So far we have used numpy arrays to manage our data, but in order to build a model in tensorflow we need another structure, the placeholder. A placeholder is simply a variable that we will assign data to at a later date. It allows us to create our operations and build our computation graph, without needing the data. In TensorFlow terminology, we then feed data into the graph through these placeholders.

In [3]:
# input X: 28x28 grayscale images, the first dimension (None) will index the images in the mini-batch
X = tf.placeholder(tf.float32, [None, 28, 28, 1])
# correct answers will go here
Y = tf.placeholder(tf.float32, [None, 10])

## Fully connected neural network for MNIST

In this network, we are not going to use any regularization techniques (techniques which prevents overfitting: not being able to have a good performance on images it haven't seen before). 

### Initializing the weights
By initializing the weights of our neural network (the learnable parameter), we already define how our network is going to look like. We decided to use a neural network with 3 layer with a sigmoid function on top of each layer.

In [4]:
# our neural network architecture:
#
#    · · · · · · ·           (input data, flattened pixels)         X [batch, 784]   # 784 = 28*28
#     \x/x\x/x\x/           -- fully connected layer (sigmoid)      W1 [784, 256]    B3[256]
#      · · · · ·                                                    Y1 [batch, 256]
#       \x/x\x/             -- fully connected layer (sigmoid)      W2 [256, 128]    B4[128]
#        · · ·                                                      Y2 [batch, 128]
#         \x/               -- fully connected layer (softmax)      W3 [128, 10]        B5[10]
#          ·                                                        Y3 [batch, 10]

W1 = tf.Variable(tf.truncated_normal([784, 256], stddev=0.1))  # 784 = 28 * 28
B1 = tf.Variable(tf.zeros([256]))
W2 = tf.Variable(tf.truncated_normal([256, 128], stddev=0.1))
B2 = tf.Variable(tf.zeros([128]))
W3 = tf.Variable(tf.truncated_normal([128, 10], stddev=0.1))
B3 = tf.Variable(tf.zeros([10]))

### Building the network

We have a 3 layer fully connected neural network with sigmoid on top of each layer. But you can also swap out every sigmoid function to another activation function.

In [5]:
flatten = tf.reshape(X, [-1, 784])
hidden1 = tf.nn.sigmoid(tf.matmul(flatten, W1) + B1)
hidden2 = tf.nn.sigmoid(tf.matmul(hidden1, W2) + B2)
output = tf.nn.sigmoid(tf.matmul(hidden2, W3) + B3)
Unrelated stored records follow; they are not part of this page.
(* ===== verification/KubernetesProperties.v ===== *)
(** * KubernetesProperties: the guarantees of pod attribution *)

From stdpp Require Import base numbers gmap list strings.
From Stdlib Require Import Ascii.
From S2P Require Import Prelude Network ReportData NetworkEvent Text Kubernetes.
Import KubernetesMetadataCollector Watchers.

(** ** The shared map of pods *)
Module PodMapFacts.

(** The pod known for an address and a port. *)
Definition pod_at (m : PodMap) (ip : IpAddr.t) (port : Z) : option PodInfo.t := pm ← m !! ip; pm !! port.

Lemma pod_at_insert m ip pm ip' p :
  pod_at (<[ip := pm]> m) ip' p = if decide (ip' = ip) then pm !! p else pod_at m ip' p.
Proof.
  unfold pod_at. destruct (decide (ip' = ip)) as [->|]; [by rewrite lookup_insert_eq|].
  by rewrite lookup_insert_ne.
Qed.

Lemma pod_at_or_insert m ip p info ip' p' :
  pod_at (or_insert m ip p info) ip' p' =
  if decide (ip' = ip ∧ p' = p) then Some (from_option id info (pod_at m ip p)) else pod_at m ip' p'.
Proof.
  unfold or_insert. rewrite pod_at_insert. destruct (decide (ip' = ip)) as [->|];
    [|by rewrite decide_False by tauto].
  unfold pod_at. destruct (m !! ip) as [pm|]; simpl.
  - destruct (decide (p' = p)) as [->|Hne].
    + rewrite decide_True by done. destruct (pm !! p) as [i|] eqn:E; [done|]. by rewrite lookup_insert_eq.
    + rewrite decide_False by tauto. destruct (pm !! p) as [i|] eqn:E; [done|]. by rewrite lookup_insert_ne.
  - rewrite lookup_empty. simpl. destruct (decide (p' = p)) as [->|Hne].
    + rewrite decide_True by done. by rewrite lookup_insert_eq.
    + rewrite decide_False by tauto. by rewrite lookup_insert_ne, lookup_empty.
Qed.

Lemma pod_at_insert_port m ip p info ip' p' :
  pod_at (insert_port m ip p info) ip' p' =
  if decide (ip' = ip ∧ p' = p) then Some info else pod_at m ip' p'.
Proof.
  unfold insert_port. rewrite pod_at_insert. destruct (decide (ip' = ip)) as [->|];
    [|by rewrite decide_False by tauto].
  destruct (decide (p' = p)) as [->|Hne].
  - rewrite decide_True by done. by rewrite lookup_insert_eq.
  - rewrite decide_False by tauto. rewrite lookup_insert_ne by done. unfold pod_at.
    destruct (m !! ip); [done|]. simpl. by rewrite lookup_empty.
Qed.

Lemma delete_ports (pm : PortMap) ports p :
  foldl (λ m port, delete port m) pm ports !! p = if decide (p ∈ ports) then None else pm !! p.
Proof.
  revert pm. induction ports as [|q ports IH]; intros pm; cbn [foldl].
  { by rewrite decide_False by apply not_elem_of_nil. }
  rewrite IH. destruct (decide (p ∈ ports)); [by rewrite decide_True by by right|].
  destruct (decide (q = p)) as [->|Hne].
  - rewrite lookup_delete_eq, decide_True by by left. done.
  - rewrite lookup_delete_ne, decide_False by (rewrite ?elem_of_cons; naive_solver). done.
Qed.

Lemma pod_at_purge m ip ports ip' p' :
  pod_at (purge_pod_ip_ports_from_pod_info m ip ports) ip' p' =
  if decide (ip' = ip ∧ p' ∈ ports) then None else pod_at m ip' p'.
Proof.
  unfold purge_pod_ip_ports_from_pod_info. destruct (m !! ip) as [pm|] eqn:E.
  2:{ destruct (decide _) as [[-> _]|]; [|done]. unfold pod_at. by rewrite E. }
  assert (∀ p, pod_at m ip p = pm !! p) as Hm by (intros p; unfold pod_at; by rewrite E).
  pose proof (λ p, delete_ports pm ports p) as Hd. set (pm' := foldl _ pm ports) in *.
  destruct (decide (ip' = ip)) as [->|Hne].
  - assert (pm' !! p' = if decide (ip = ip ∧ p' ∈ ports) then None else pod_at m ip p') as Hp'.
    { rewrite Hd, Hm. destruct (decide (p' ∈ ports)); [by rewrite decide_True|by rewrite decide_False by tauto]. }
    rewrite <- Hp'. case_bool_decide as He.
    + unfold pod_at. rewrite lookup_delete_eq, He. done.
    + by rewrite pod_at_insert, decide_True.
  - rewrite decide_False by tauto. case_bool_decide.
    + unfold pod_at. by rewrite lookup_delete_ne.
    + by rewrite pod_at_insert, decide_False.
Qed.

(** Addresses without ports are not kept. *)
Definition no_empty (m : PodMap) : Prop := ∀ ip pm, m !! ip = Some pm → pm ≠ ∅.

Lemma or_insert_no_empty m ip p info : no_empty m → no_empty (or_insert m ip p info).
Proof.
  intros Hm ip' pm'. unfold or_insert. rewrite lookup_insert_Some. intros [[<- <-]|[_ H]]; [|by eapply Hm].
  destruct (from_option id ∅ (m !! ip) !! p) eqn:E; [intros Heq; by rewrite Heq, lookup_empty in E|].
  apply insert_non_empty.
Qed.

Lemma insert_port_no_empty m ip p info : no_empty m → no_empty (insert_port m ip p info).
Proof.
  intros Hm ip' pm'. unfold insert_port. rewrite lookup_insert_Some. intros [[<- <-]|[_ H]]; [|by eapply Hm].
  apply insert_non_empty.
Qed.

Lemma purge_no_empty m ip ports : no_empty m → no_empty (purge_pod_ip_ports_from_pod_info m ip ports).
Proof.
  intros Hm ip' pm'. unfold purge_pod_ip_ports_from_pod_info.
  destruct (m !! ip) as [pm|] eqn:E; [|apply Hm]. case_bool_decide as He.
  - rewrite lookup_delete_Some. intros [_ H]. by eapply Hm.
  - rewrite lookup_insert_Some. intros [[<- <-]|[_ H]]; [done|by eapply Hm].
Qed.

(** *** Events *)

(** The event says that [info] is behind the address and port. *)
Definition announces (e : watch_event) (ip : IpAddr.t) (port : Z) (info : PodInfo.t) : Prop :=
  match e with
  | PodEvent (Ok (Apply p)) | PodEvent (Ok (InitApply p)) =>
      get_ip_from_pod p = Some ip ∧ port ∈ get_tcp_ports_from_pod p ∧
      info = PodInfo.mk (Pod.name p) (from_option id ""%string (Pod.namespace p)) ""
  | SliceEvent (Ok (Apply s)) | SliceEvent (Ok (InitApply s)) =>
      ∃ ep ns, (ep, ip) ∈ slice_addresses s ∧ port ∈ get_tcp_ports_from_endpoint_slice s ∧
        EndpointSlice.namespace s = Some ns ∧
        info = PodInfo.mk (get_pod_name_from_endpoint ep) ns (get_service_name_from_endpoint_slice s)
  | _ => False
  end.

Definition map_ok (history : list watch_event) (m : PodMap) : Prop :=
  no_empty m ∧ ∀ ip port info, pod_at m ip port = Some info → ∃ e, e ∈ history ∧ announces e ip port info.

(** The namespace every slice of the API carries. *)
Definition event_named (e : watch_event) : Prop :=
  match e with
  | SliceEvent (Ok (Apply s)) | SliceEvent (Ok (InitApply s)) => is_Some (EndpointSlice.namespace s)
  | _ => True
  end.

Lemma pod_apply_ok history m ip info ports :
  map_ok history m → (∀ port, port ∈ ports → ∃ e, e ∈ history ∧ announces e ip port info) →
  map_ok history (foldl (λ m port, or_insert m ip port info) m ports).
Proof.
  revert m. induction ports as [|port ports IH]; intros m Hok Hann; [done|]. cbn [foldl]. apply IH.
  - destruct Hok as [Hne Hprov]. split; [by apply or_insert_no_empty|].
    intros ip' p' info'. rewrite pod_at_or_insert. destruct (decide _) as [[-> ->]|]; [|apply Hprov].
    destruct (pod_at m ip port) as [i|] eqn:E; simpl; intros [= <-]; [by apply Hprov|]. apply Hann. by left.
  - intros p Hp. apply Hann. by right.
Qed.

Lemma slice_ports_ok history m ip (ns : option string) (info : string → PodInfo.t) ports :
  map_ok history m → is_Some ns →
  (∀ port n, port ∈ ports → ns = Some n → ∃ e, e ∈ history ∧ announces e ip port (info n)) →
  ∃ m', foldM (λ m port, n ← ns; Some (insert_port m ip port (info n))) m ports = Some m' ∧ map_ok history m'.
Proof.
  intros Hok [n ->] Hann. revert m Hok. induction ports as [|port ports IH]; intros m Hok; [by exists m|].
  cbn [foldM mbind option_bind]. apply IH.
  - intros p n' Hp. apply Hann. by right.
  - destruct Hok as [Hne Hprov]. split; [by apply insert_port_no_empty|].
    intros ip' p' info'. rewrite pod_at_insert_port. destruct (decide _) as [[-> ->]|]; [|apply Hprov].
    intros [= <-]. apply Hann; [by left|done].
Qed.

Lemma slice_update_ok history m s e :
  map_ok history m → is_Some (EndpointSlice.namespace s) → e ∈ history →
  (e = SliceEvent (Ok (Apply s)) ∨ e = SliceEvent (Ok (InitApply s))) →
  ∃ m', handle_endpoint_update s m = Some m' ∧ map_ok history m'.
Proof.
  intros Hok Hns He Hcase. unfold handle_endpoint_update.
  assert (∀ l, l ⊆ slice_addresses s → ∀ m, map_ok history m → ∃ m',
    foldM (λ m '(endpoint, pod_ip), foldM (λ m port, namespace ← EndpointSlice.namespace s;
      Some (insert_port m pod_ip port (PodInfo.mk (get_pod_name_from_endpoint endpoint) namespace
        (get_service_name_from_endpoint_slice s)))) m (get_tcp_ports_from_endpoint_slice s)) m l = Some m' ∧
    map_ok history m') as Hloop; [|by apply Hloop].
  induction l as [|[ep ip] l IH]; intros Hsub m0 Hm0; [by exists m0|]. cbn [foldM].
  destruct (slice_ports_ok history m0 ip (EndpointSlice.namespace s)
    (λ n, PodInfo.mk (get_pod_name_from_endpoint ep) n (get_service_name_from_endpoint_slice s))
    (get_tcp_ports_from_endpoint_slice s)) as (m1 & -> & Hm1); [done|done| |].
  - intros port n Hport Hn. exists e. split; [done|].
    assert ((ep, ip) ∈ slice_addresses s) as Hin by (apply Hsub; by left).
    destruct Hcase as [-> | ->]; exists ep, n; done.
  - cbn [mbind option_bind]. apply IH; [|done]. intros x Hx. apply Hsub. by right.
Qed.
(** The same connection with accounting, as the kernel aligns it, and in a zone of its own. *)
Example conntrack_line_accounted :
  parse_and_save_conntrack_line RemoteNatResolver.new (chr "ipv4     2 tcp      6 118 SYN_SENT src=172.19.107.118 dst=2.2.2.2 sport=33424 dport=80 packets=3 bytes=180 src=192.168.23.16 dst=172.19.107.118 sport=80 dport=33424 packets=2 bytes=112 mark=0 use=1") =
    Parsed false RemoteNatResolver.new ∧
  parse_and_save_conntrack_line RemoteNatResolver.new (chr "ipv4     2 tcp      6 118 SYN_SENT src=172.19.107.118 dst=2.2.2.2 sport=33424 dport=80 zone-orig=1 packets=3 bytes=180 src=192.168.23.16 dst=172.19.107.118 sport=80 dport=33424 packets=2 bytes=112 mark=0 use=1") =
    Panic.
Proof. split; vm_compute; reflexivity. Qed.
In our **Use Case**, we need a kind of prediction layer on top of our output layer. We use a, so called, Softmax layer or the prediction which we put on top of the output layer. 

In [6]:
prediction = tf.nn.softmax(output)

### Cross Entropy Loss function
In general, the loss functions tells us how "good" or how "bad" our neural network is. This function is then minimized by the neural network so that the neural network gives us the best performance based on the defined loss function. For this purpose we are going to use the cross entropy loss function which is used very heavily in neural networks and seems to work very well.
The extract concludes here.